By The Times editorial board
August 7, 2013
At nine prisons across California, more than 500 inmates continuing
a hunger
strike they began July 8 to protest what they call cruel and
inhumane conditions, and this action — the third hunger strike in two
years — must surely lead many Californians to wonder: Why should we
care? What concern is it to peaceful and law-abiding citizens that
people convicted of serious crimes experience deprivation? Is their
fate not deserved?
We should care. Our treatment of prisoners, even the most dangerous
and irredeemable, is a fundamental expression of American values. It is
the primary illustration of what we actually mean when we speak of
justice, and it is our announcement to the world that we do or do not
have the courage, and the honesty, of our convictions.
We say we lock people up to keep ourselves safe, to deter other
would-be criminals, to express our respect for and reliance on law, to
rehabilitate when possible. And, yes, to punish. Retribution has a
role. But torture does not. There is a point beyond which, without
constant review, oversight and checks of the conscience, incarceration
can give way to sadistic torment.
PHOTOS:
Inside Pelican Bay State Prison
In so-called Supermax prisons, inmates are held, some for years at a
time, in solitary confinement, deprived of human contact for 22½ hours
a day. Correspondence with the outside world is restricted.
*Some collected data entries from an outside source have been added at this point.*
(** X9: with a positive limit, the page count is 0 exactly for an empty
    collection, never more than the number of documents, and 1 as soon as
    one page holds them all. *)
Theorem getPagination_page_count (total limit page : Z) :
  0 <= total -> 0 < limit ->
  exists pages,
    pi_pages (getPagination total limit page) = Int pages
    /\ 0 <= pages <= total
    /\ (pages = 0 <-> total = 0)
    /\ (0 < total <= limit -> pages = 1).
Proof.
  intros Ht Hl. destruct (ceil_div_pos total limit Hl) as (c & E & H1 & H2).
  exists c. split; [exact E |]. repeat split; intros; nia.
Qed.

Lemma getPagination_page_count_witness :
  exists pages,
    pi_pages (getPagination 23 7 2) = Int pages
    /\ 0 <= pages <= 23
    /\ (pages = 0 <-> 23 = 0)
    /\ (0 < 23 <= 7 -> pages = 1).
Proof.
  apply (getPagination_page_count 23 7 2); lia.
Defined.



End Numerals.

(** * Further properties: filter *)

Section FilterMore.

Import ApiFeatures.

Lemma delete_all_filter {A : Type} (ks : list string) :
  forall m : list (string * A),
    fold_left (fun obj el => delete el obj) ks m
    = List.filter (fun kv => negb (existsb (String.eqb (fst kv)) ks)) m.
Proof.
  induction ks as [| k ks IH]; intros m; cbn [fold_left existsb].
  - induction m as [| kv m IHm]; cbn; [reflexivity | now f_equal].
  - rewrite IH. unfold delete. clear IH.
    induction m as [| kv m IHm]; cbn [List.filter]; [reflexivity |].
    destruct (String.eqb (fst kv) k); cbn [negb orb List.filter]; [exact IHm |].
    destruct (negb (existsb (String.eqb (fst kv)) ks)); now rewrite IHm.
Qed.

Lemma own_reserved (k : string) (o : option string) :
  is_reserved k = true ->
  List.filter (fun kv => negb (is_reserved (fst kv))) (own k o) = [].
Proof.
  intros H. destruct o; cbn [own List.filter fst]; [now rewrite H | reflexivity].
Qed.

(** The object that filter serializes: the properties other than the six
    control parameters, in their order. *)
Lemma queryObj_others (qs : QueryString) :
  queryObj qs = List.filter (fun kv => negb (is_reserved (fst kv))) (qs_others qs).
Proof.
  unfold queryObj. rewrite delete_all_filter.
  change (fun kv : string * json => negb (existsb (String.eqb (fst kv)) excludedFields))
    with (fun kv : string * json => negb (is_reserved (fst kv))).
  unfold properties. rewrite !filter_app, !own_reserved by reflexivity.
  reflexivity.
Qed.

Variable countDocuments : conditions -> option Z.

(** X11: the control parameters have no part in the predicate: filter
    hands the handle what it would hand it for the mapping stripped of
    page, sort, limit, fields, search and populate, and the object it
    serializes keeps the other properties in their order. *)
Theorem filter_ignores_control_parameters (api : ApiFeatures.t) :
  let stripped := mk (query api) (only (qs_others (queryString api))) (total api) in
  queryObj (queryString api)
  = List.filter (fun kv => negb (is_reserved (fst kv))) (qs_others (queryString api))
  /\ parsed_filters (queryString api) = parsed_filters (only (qs_others (queryString api)))
  /\ query (this (filter countDocuments api))
     = query (this (filter countDocuments stripped)).
Proof.
  cbn zeta.
  assert (E : parsed_filters (queryString api)
              = parsed_filters (only (qs_others (queryString api)))).
  { unfold parsed_filters. now rewrite !queryObj_others. }
  split; [apply queryObj_others |]. split; [exact E |].
  rewrite !filter_outcome. cbn [queryString query total]. rewrite <- E.
  destruct (parsed_filters (queryString api)) as [parsed |]; [| reflexivity].
  destruct (handle_date parsed); reflexivity.
Qed.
Given the prevalence of mental
illness among the general population of state prisoners — an
estimated 30% of such inmates have significant mental illness — it is
reasonable to assume that at least some of those who are placed in
secure housing units already have mental problems, and psychologists
and other experts assert that even the healthiest of people are pushed
to the edge by such treatment.
Prison officials argue that these units are necessary to prevent
gang leaders from ordering killings or other crimes. In a Times
op-ed Tuesday, California prisons chief Jeffrey Beard argued that
the hunger strike was an attempt by leaders of four violent prison
gangs to regain power. And we should not be naive; harsh measures may
indeed be necessary to prevent shot-callers from continuing their
criminal ways when locked up. But when inmates face the possibility of
a lifetime in solitary confinement, as they still do, and when the key
to returning to the general prison population is to "snitch" on another
inmate — although that virtually guarantees gang retaliation — there is
a legitimate question as to whether the institutions and the personnel
we pay to do our most difficult tasks are living up to our ideal of
justice.
A hunger strike may be the only way inmates in solitary can reach us
with their message of protest. We may find their complaints warranted.
Or we may not. But if we care about justice, we should listen.